There are situations when people have been able to heal quickly and forgive quickly from their hearts. But, in my experience, such situations are rare. It seems that most often we need time--perhaps even years--for true inner healing and true forgiving which comes from the heart. to take place.
Out of a sense of Christian duty to forgive quickly, many modern Christians will say that they have forgiven another--when, in fact, those coals are still burning within them. This duty-based forgiving is incomplete. IT is at risk of being superficial kind of forgiving, which comes through gritted teeth.
We bank up the burning coals within us. We put them aside. We fool ourselves into believing those coals are dead. But the truth is, those coals still burn within us. And some day, under the wrong set of circumstances--such as seeing again the person who hurt us--those banked coals suddenly flare-up into an intense fire.
I believe that true forgiveness involves the resolution and healing of our pain, anger, and ill will. It's not just a temporary putting aside or letting go of our negative feelings. The kind of forgiveness Jesus talked about-- requires a journey of the heart. It's a journey of decision, faith, and healing. It's a journey we prayerfully walk with God, until the peace of Christ rules in our hearts. It's a journey we cannot do quickly.

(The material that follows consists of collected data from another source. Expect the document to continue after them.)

Lemma answered_reachable n s : rtc (step builder init) (start n) s -> answered s.
Proof.
  intros Hs. apply rtc_ind_r with (P := answered) in Hs; [done | |].
  { intros i o x Hi. by apply lookup_replicate in Hi as [? _]. }
  intros s1 s2 _ Hs12 Ha. destruct Hs12 as [Hs12|Hs12].
  - destruct Hs12 as [i pcs sh out log Hi|i v l1 l2 pcs sh log Hi]; intros j o x;
      cbn [st_pcs st_log]; rewrite list_lookup_insert_Some; intros [(_ & ? & _)|[_ Hj]]; try done; by apply (Ha j o x).
  - destruct Hs12 as [i c c' pcs sh sh' out log Hi Hadv|i o' x' pcs sh out log Hi]; intros j o x;
      cbn [st_pcs st_log]; rewrite list_lookup_insert_Some; intros [(-> & Heq & _)|[Hne Hj]]; try done.
    + subst c'. exists log, []. split; [done | constructor].
    + destruct (Ha j o x Hj) as (l1 & l2 & Hl & Hall). cbn in Hl. subst log.
      exists l1, (l2 ++ logged i c'). rewrite <- app_assoc. split; [done|]. apply Forall_app.
      split; [done|]. destruct c'; simpl; repeat constructor. simpl. congruence.
    + by apply (Ha j o x).
Qed.

(** C11: The static pools are linearizable.  However the steps of the threads are interleaved, with
    threads waiting for each other in the [Once] and at the mutex, builders that panic and poisoned
    locks, the operations have the effect of [call_once], [try_from] and [drop] performed one after
    the other in some order: each takes effect between its call and its return, it returns what it
    does in that order, and whenever the mutex is free the pool is what that order makes it. *)
Theorem threads_linearizable n s :
  rtc (step builder init) (start n) s ->
  exists a, replays builder init (st_log s) a /\ answered s /\
    (sh_lock (st_shared s) = None -> sh_once (st_shared s) = ODone ->
       sh_static (st_shared s) = seen_by init a) /\
    (sh_once (st_shared s) = OPoisoned <-> a = OncePoisoned).
Proof.
  intros Hs. destruct (linear_reachable _ _ _ _ Hs) as [a Ha]. exists a.
  split; [by apply Ha|]. split; [by eapply answered_reachable|].
  pose proof (li_static _ _ _ _ Ha) as Hst. split.
  - intros Hlk Ho. rewrite Ho in Hst. destruct Hst as (q & p & -> & -> & Heq). by rewrite Heq.
  - destruct (sh_once (st_shared s)); [by destruct Hst as [-> _].. | |by destruct Hst as [-> _]].
    split; [done|]. intros ->. by destruct Hst as (q & p & [=] & _).
Qed.

(** C12: Threads never share a value of a pool: if the builder makes distinct values, then at every
    moment the values that clients own, those that threads are about to return or are giving back,
    and those in the pool are all distinct, and at most one thread has the mutex; also if a builder
    has panicked and poisoned it. *)
Theorem threads_exclusive env n s :
  (forall p, init = Done p -> exists vec, holds p vec /\ emits builder env vec (pool_env p)) ->
  (forall l b, emits builder env l b -> NoDup l) ->
  rtc (step builder init) (start n) s ->
  NoDup (everything s) /\
  forall i j c d, st_pcs s !! i = Some c -> st_pcs s !! j = Some d ->
    crit c = true -> crit d = true -> i = j.
Proof.
  intros Hinit Hb Hs. split.
  - destruct (made_reachable _ _ env Hinit _ _ Hs) as (l & Hsub & Hl).
    assert (NoDup l) as Hnd.
    { destruct (sh_static (st_shared s)); [|subst l; constructor].
      destruct Hl as (e & He & _). eauto. }
    apply submseteq_Permutation in Hsub as [k Hk]. rewrite Hk in Hnd.
    by apply NoDup_app in Hnd as [? _].
  - intros i j c d Hi Hj Hc Hd. destruct (linear_reachable _ _ _ _ Hs) as [a Ha].
    apply (ag_crit _ _ _ _ _ _ (li_pcs _ _ _ _ Ha _ _ Hi)) in Hc.
    apply (ag_crit _ _ _ _ _ _ (li_pcs _ _ _ _ Ha _ _ Hj)) in Hd. congruence.
Qed.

That Group of disciples hadn’t yet found that instant forgiveness and how to really do it at that point. They are caught in the waiting time, on the edge of something new. They are about to be encountered by Love. but they aren’t there yet. And Luke makes sure that we don’t forget that Judas was one of them, one of us.
So what changed? How did they move on? Flames like fire and rushing wind as the Spirit of God opened their minds to what Following Jesus meant.

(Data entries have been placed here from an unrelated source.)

(** [ThreadControlBlock::install_unguarded].  [__ctype_init] touches state of the C library that
    is not modelled. *)
Definition install_unguarded (self : ThreadControlBlock) (group : option Group)
  : comp st (result (option ThreadControlBlock) Z) :=
  fs ← expect self "called `Option::unwrap()` on a `None` value";
  match fs with
  | Mut a =>
      c ←? current;
      _ ← match c with Some m => copy_header a (maybe_addr m) | None => mret tt end;
      _ ←? arch_prctl_set a;
      match group with
      | Some g => if has_ctype_init g then mret (Ok (Some c))
                  else abort_process "install(): could not get address of __ctype_init()"
      | None => mret (Ok (Some c))
      end
  | Ref a =>
      _ ←? arch_prctl_set a;
      mret (Ok None)
  end.

(** [unguarded_parent]. *)
Definition unguarded_parent (this : result (option ThreadControlBlock) Z)
  : comp st (result ThreadControlBlock Z) :=
  match this with
  | Err e => mret (Err e)
  | Ok (Some cur) => mret (Ok cur)
  | Ok None => current
  end.

(** [impl Drop for ThreadControlBlockGuard].  The fields are dropped afterwards: [this] is empty
    by then, and [parent] is always a borrowed block (see [install_parent]), which needs no
    cleanup. *)
Definition guard_drop (g : ThreadControlBlockGuard) : comp st unit :=
  _ ← match this g with Some (Mut _) => modify log_dtors | _ => mret tt end;
  r ← install_unguarded (parent g) None;
  _ ← expect_ok r "called `Result::unwrap()` on an `Err` value";
  match this g with
  | Some (Mut fs) => modify (fun s => set_blocks (delete fs (blocks s)) s)
  | _ => mret tt
  end.

(** [impl Drop for ThreadControlBlock]: install the block once more to run its destructors. *)
Definition tcb_drop (self : ThreadControlBlock) : comp st unit :=
  match self with
  | Some (Mut fs) =>
      r ← install_unguarded self None;
      p ← unguarded_parent r;
      match p with
      | Ok par => guard_drop (mkGuard self par)
      | Err _ => mret tt (* eprintln!: the block is leaked *)
      end
  | _ => mret tt
  end.

(** [ThreadControlBlock::install]: on an error, [self] is dropped on the way out. *)
Definition install (self : ThreadControlBlock) (group : Group)
  : comp st (result ThreadControlBlockGuard Z) :=
  r ← install_unguarded self (Some group);
  p ← unguarded_parent r;
  match p with
  | Ok par => mret (Ok (mkGuard self par))
  | Err e => _ ← tcb_drop self; mret (Err e)
  end.

(** [ThreadControlBlockGuard::uninstall]: the guard that is dropped no longer owns a block. *)
Definition uninstall (g : ThreadControlBlockGuard) : comp st (result ThreadControlBlock Z) :=
  _ ← guard_drop (mkGuard None (parent g)); mret (Ok (this g)).

(** ** [src/localstores.rs] *)

(** The builder: [|| Some(Some(ThreadControlBlock::new()))]. *)
Definition localstore_builder : comp st (option (option ThreadControlBlock)) :=
  t ← new; mret (Some (Some t)).

Abbreviation localstores := (once (Mutex (list (option ThreadControlBlock)))).

(** Run an operation of the pool, whose builder allocates in the shared state. *)
Definition with_localstores {A} (m : comp (Pool Mutex (option ThreadControlBlock) st) A)
  : comp (Mutex (list (option ThreadControlBlock)) * st) A := fun '(c, s) =>
  let '(r, p) := m (mkPool c s) in (r, (allocated p, pool_env p)).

And we know something changed. Be cause later, a Man named Saul had a vision. He had hunted killed and persecuted Christians and now he wanted to be one of them. Could they trust, could they believe this wasn’t just another trick and a man called barnabas took him and persuaded the community to accept their tormentor as one of them. They did so reluctantly at first - but they did. Paul who was Saul became one of them.
Somewhere in this story we realise that God can enter our stories, our hurts dna fear and smouldering resentments. God will do what is almost impossible for humans God can enable us to forgive, to let go because God forgives us, accepts each one of us..
Then we realise that we can move on because if God can accept us then we can accept that Judas is one of us, we can recognise the Judas within us. And we can grieve for him.
Jesus, betrayed by his friend, deserted by the others, killed for doing good said “ Father forgive them for they do not know” And he asks us to follow him – on that path of forgiveness- for that is when we move into new life.